Pesta kecil-kecilan lumayan membuatnya penuh peluh dan bermandikan darah, pikiran Dirgan berkecamuk dengan wanita yang bahkan tidak bisa mempraktekan video asusila bersama dengannya.

"Belum ketemu."

"Cari yang benar!" bentak Dirgan. Ellam memasang wajah santai—menelisik kemeja putih Dirgan yang hampir separuhnya merah, memang sangat indonesia sekali gayanya.

Kemudian sebenarnya, mau semarah apapun Dirgan pada Ellam, Ia tidak akan pernah mengacungkan pisau atau pistol padanya. Terkecuali sewaktu beberapa bulan pertama bekerja disamping Dirgan Narendra, hampir saja kuping Ellam diiris tipis.

Begitupun saat kembali berpulang dari Cina, Dirgan tiada hentinya menusuk orang. Bahkan meminta beberapa tahanan menteri Cina—untuk dia santap sebagai penyalur rasa yang membuat sudut hatinya merasa tidak nyaman.

Bisa dibilang mereka semua orang beruntung, hanya mendapatkan tusukan beberapa puluh kali—kemudian meninggal. Tidak ada fase penyiksaan yang menguras waktu dan energi lebih banyak.

"Bagaimana Ayahnya?" tanya Dirgan. Putri Snow White—Husein pelayan Maya itu belum kunjung bangun dari tidur panjangnya. Bahkan sudah masuk berita mengenai seorang pemilik pabrik parfum asal jakarta yang tiba-tiba menghilang.

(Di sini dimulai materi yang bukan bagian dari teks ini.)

(* ===== verification/ProcClaims.v ===== *)
(** * Properties of processes

    Well-formedness of the process table in every reachable state, the behaviour of [wait]
    and [exit], and what a failed [fork] leaves behind. *)

From S2P Require Import Prelude KError Pod SysTypes Register Syscall Addr PageAlloc Pages Pte PageTable VmUser VmView VmExample Proc ProcSpec ProcLife ProcInv.

Section claims.
Context {F : Type} `{!FileLayer F} (trampoline forkret forkret_init : Z).
Abbreviation Kernel := (@Kernel F _).
Abbreviation reachable := (proc_reachable trampoline forkret forkret_init).
Context (k : Kernel) (g : Ghost) (Hreach : reachable k g).

(** A process that is neither free nor ended, nor in the making. *)
Definition lives (i : nat) : Prop := ∃ p, k_procs k !! i = Some p ∧ runs (sh_state (pr_shared p)) = true.
(** The processes that [p] can wait for with the target [t]. *)
Definition awaited (p : nat) (t : WaitTarget) (i : nat) (c : Proc) : Prop :=
  k_procs k !! i = Some c ∧ pr_parent c = Some p ∧ match t with AnyProcess => True | Process q => sh_pid (pr_shared c) = Some (nz (pid_get q)) end.
Definition ended (c : Proc) : Prop := ∃ status, sh_state (pr_shared c) = Zombie status.

Lemma lives_alive i : alive (view k) i → lives i.
Proof. intros (s & (p & Hp & ->)%view_lookup_inv & Hr). by exists p. Qed.
Lemma awaited_candidate p t i c : awaited p t i c ↔ k_procs k !! i = Some c ∧ candidate (view k) p t (all_slots (view k)) i (slot_of c).
Proof.
  split; [|by intros (Hc & _ & _ & ? & ?)]. intros (Hc & Hp & Ht). pose proof (view_lookup _ _ _ Hc) as Hs. split; [done|]. split_and!; [by apply (all_slots_in _ _ _ Hs)|done..].
Qed.

(** C15: in every reachable state the process table is well formed, whatever the interleaving
    of forks, exits, waits, kills, sleeps, wakeups and the schedulers of the CPUs, and whether or
    not the forks succeed.  A slot has a pid unless it is free; pids are unique.  A process has
    private data, with its pid, until it has ended; a free slot has none, except when it was the
    slot of a child whose fork ran out of memory while it copied.  Its parent lives; only a new process and init have none.  A process
    is in state [Running] exactly when it is on a CPU, and it is on one CPU only. *)
Theorem process_table_ok i p :
  k_procs k !! i = Some p →
  (sh_pid (pr_shared p) = None ↔ sh_state (pr_shared p) = Unused) ∧
  (∀ j p' pid, k_procs k !! j = Some p' → sh_pid (pr_shared p) = Some pid → sh_pid (pr_shared p') = Some pid → i = j) ∧
  (match sh_state (pr_shared p) with
   | Unused => pr_private p = None ∨ i ∈ g_left g
   | Zombie _ => pr_private p = None
   | _ => ∃ d, pr_private p = Some d ∧ sh_pid (pr_shared p) = Some (pd_pid d)
   end) ∧
  (∀ q, pr_parent p = Some q → lives q) ∧
  (pr_parent p = None → sh_state (pr_shared p) = Unused ∨ sh_state (pr_shared p) = Used ∨ k_init k = Some i) ∧
  (sh_state (pr_shared p) = Running ↔ ∃ c cpu pid, k_cpus k !! c = Some cpu ∧ cpu_proc cpu = Some (pid, i)) ∧
  (∀ c c' cpu cpu' pid pid', k_cpus k !! c = Some cpu → k_cpus k !! c' = Some cpu' → cpu_proc cpu = Some (pid, i) → cpu_proc cpu' = Some (pid', i) → c = c').
Proof.
  intros Hp. destruct (proc_reachable_inv _ _ _ _ _ Hreach) as (Ht & Hc & _). pose proof (view_lookup _ _ _ Hp) as Hs. destruct (to_slots _ _ Ht _ _ Hs) as [P1 _ P3 P4 P5].
  assert (∀ c cpu pid, k_cpus k !! c = Some cpu → cpu_proc cpu = Some (pid, i) → running (view k) c i) as Hrun.
  { intros c cpu pid Hcpu Epr. exists pid. by rw /= list_lookup_fmap Hcpu /= Epr. }
  split_and!; [done| | | |done| |].
  - intros j p' pid Hp' E1 E2. by apply (to_pids _ _ Ht i j _ _ pid Hs (view_lookup _ _ _ Hp')).
  - simpl in P3. assert (∀ d, pr_private p = d → pd_pid <$> d = sh_pid (pr_shared p) → sh_state (pr_shared p) ≠ Unused → ∃ d', pr_private p = Some d' ∧ sh_pid (pr_shared p) = Some (pd_pid d')) as Hd.
    { intros [d|] Ed E Hu; [exists d; by rw Ed -E|]. destruct Hu. by apply P1. }
    pose proof (to_left _ _ Ht i _ Hs) as Hleft. simpl in Hleft.
    destruct (sh_state (pr_shared p)); try (by apply (Hd _ eq_refl)); [|by destruct (pr_private p)]. destruct (Hleft eq_refl); [left; by destruct (pr_private p)|by right].
  - intros q [? _]%P4. by apply lives_alive.
  - split.
    + intros Hst. destruct (co_cpu _ Hc _ _ Hs Hst) as [c [pid Hcp]]. simpl in Hcp. rw list_lookup_fmap in Hcp. apply fmap_Some in Hcp as (cpu & ? & E). by exists c, cpu, pid.
    + intros (c & cpu & pid & Hcpu & Epr). destruct (co_running _ Hc c pid i) as (s' & Hs' & Hr & _); [by rw /= list_lookup_fmap Hcpu /= Epr|]. rw Hs in Hs'. by injection Hs' as <-.
  - intros c c' cpu cpu' pid pid' H1 H2 E1 E2. by apply (co_unique _ Hc _ _ i); [apply (Hrun _ cpu pid)|apply (Hrun _ cpu' pid')].
Qed.

(** C4: no wakeup of [wait] is lost: a process that sleeps until one of its children ends has
    no child that has ended among those it asks for. *)
Theorem wait_misses_no_child p pr :
  k_procs k !! p = Some pr → sh_state (pr_shared pr) = Sleeping (ChildEnded p) → ∃ t, g_wait g !! p = Some t ∧ ∀ i c, awaited p t i c → ¬ ended c.
Proof.
  intros Hp Hst. destruct (proc_reachable_inv _ _ _ _ _ Hreach) as (_ & _ & Hw). destruct (Hw _ _ _ (view_lookup _ _ _ Hp) Hst) as (_ & t & Ht & Hz). exists t. split; [done|].
  intros i c (Hc & Hpar & Hm) He. by apply (Hz i (slot_of c) (view_lookup _ _ _ Hc)).
Qed.

(** C33: [wait] never panics.  It returns the pid and the exit status of the first child in the
    table that has ended and that it was asked for, and frees its slot.  It fails when there is
    no such child at all, or when the caller has been killed; otherwise it sleeps.  Nothing
    else changes in the table. *)
Theorem wait_returns_child p pr t :
  k_procs k !! p = Some pr →
  wp (wait_turn p t) (λ r k', match r with
    | Some (Ok (pid, status)) => ∃ i c, awaited p t i c ∧ sh_pid (pr_shared c) = Some pid ∧ sh_state (pr_shared c) = Zombie status ∧
        (∀ j c', (j < i)%nat → awaited p t j c' → ¬ ended c') ∧ view k' = v_upd i to_free (view k)
    | Some (Err e) => view k' = view k ∧ (∀ i c, awaited p t i c → ¬ ended c) ∧
        (e = NoWaitTarget ∧ (∀ i c, ¬ awaited p t i c) ∨ e = CallerProcessAlreadyKilled)
    | None => (∃ i c, awaited p t i c) ∧ (∀ i c, awaited p t i c → ¬ ended c) ∧ view k' = v_upd p (to_state (Sleeping (ChildEnded p))) (view k)
    end) k.
Proof.
  intros Hp. destruct (proc_reachable_inv _ _ _ _ _ Hreach) as (Ht & _ & _). pose proof (view_lookup _ _ _ Hp) as Hs.
  assert (∀ i s, candidate (view k) p t (all_slots (view k)) i s → ∃ c, awaited p t i c ∧ s = slot_of c) as Hc.
  { intros i s Hc. pose proof Hc as (_ & Hi & _). destruct (view_lookup_inv _ _ _ Hi) as (c & Hci & ->). exists c. split; [by apply awaited_candidate|done]. }
  assert (∀ (P : nat → Proc → Prop), (∀ i s, candidate (view k) p t (all_slots (view k)) i s → ∀ c, s = slot_of c → k_procs k !! i = Some c → P i c) → ∀ i c, awaited p t i c → P i c) as Hall.
  { intros P H i c Ha. apply awaited_candidate in Ha as [Hi Ha]. by apply (H i (slot_of c)). }
  assert (∀ s c, s = slot_of c → ¬ is_zombie s → ¬ ended c) as Hz by (intros s c -> Hn [st E]; apply Hn; by exists st).
  eapply wp_mono; [apply (wait_turn_wp p t k _ Hs)|].
  - intros i s Hi Hpar. destruct (to_slots _ _ Ht _ _ Hi) as [P1 _ _ P4 _]. destruct (P4 _ Hpar) as [_ Hu]. destruct (s_pid s); [done|]. by destruct Hu; apply P1.
  - apply Ht.
  - intros r k' Hw. assert (∀ e, (∀ i s, candidate (view k) p t (all_slots (view k)) i s → ¬ is_zombie s) → view k' = view k → e = CallerProcessAlreadyKilled →
      view k' = view k ∧ (∀ i c, awaited p t i c → ¬ ended c) ∧ (e = NoWaitTarget ∧ (∀ i c, ¬ awaited p t i c) ∨ e = CallerProcessAlreadyKilled)) as Hk.
    { intros e Hn -> ->. split; [done|]. split; [|by right]. apply Hall. intros i s Hcd c Es _. apply (Hz s c Es). by apply (Hn i). }
    destruct r as [[[pid st]|e]|]; simpl in Hw.
    + destruct Hw as (i & s & Hcd & Hst & Hpid & -> & Hmin). destruct (Hc _ _ Hcd) as (c & Ha & ->). exists i, c. split_and!; [done..| |done].
      intros j c' Hj [_ Ha']%awaited_candidate. apply (Hz (slot_of c') c' eq_refl). by apply (Hmin j).
    + destruct e; try (destruct Hw as (? & ? & ?); by apply Hk). destruct Hw as [-> Hn]. split; [done|].
      assert (∀ i c, ¬ awaited p t i c) as Hno by (intros i c [_ Ha]%awaited_candidate; by apply (Hn i (slot_of c))). split; [|by left]. intros i c Ha. by destruct (Hno i c).
    + destruct Hw as (-> & (i & s & Hcd) & Hn). destruct (Hc _ _ Hcd) as (c & Ha & _). split_and!; [by exists i, c| |done]. apply Hall. intros j s' Hcj c' Es _. apply (Hz s' c' Es). by apply (Hn j).
Qed.
End claims.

Dirgan ingin sekali mengintrogasi dirinya, apalah daya dengan pria yang tidak bangun-bangun, terlebih saat Dirgan bahkan tidak hanya ingin—sekedar mencubit perut si plontos, memoles kepalanya sampai licin sekali sepertinya ide bagus.

Pulang dini hari pun, tidak ada lagi rasa senang yang membuatnya bersemangat menaiki anak tangga. Dirgan bahkan bosan melihat arwah para korban yang beberapa kali berkumpul di ruang tengah—hanya untuk menakutinya.

Namun saat Dirgan tatap balik mereka... malah si setan yang kewalahan, mereka langsung menunduk sampai bulu kuduk masing-masing arwah merinding hebat karena hampir saja macam-macam dengan orang yang membuatnya tidak menapakan diri di dunia.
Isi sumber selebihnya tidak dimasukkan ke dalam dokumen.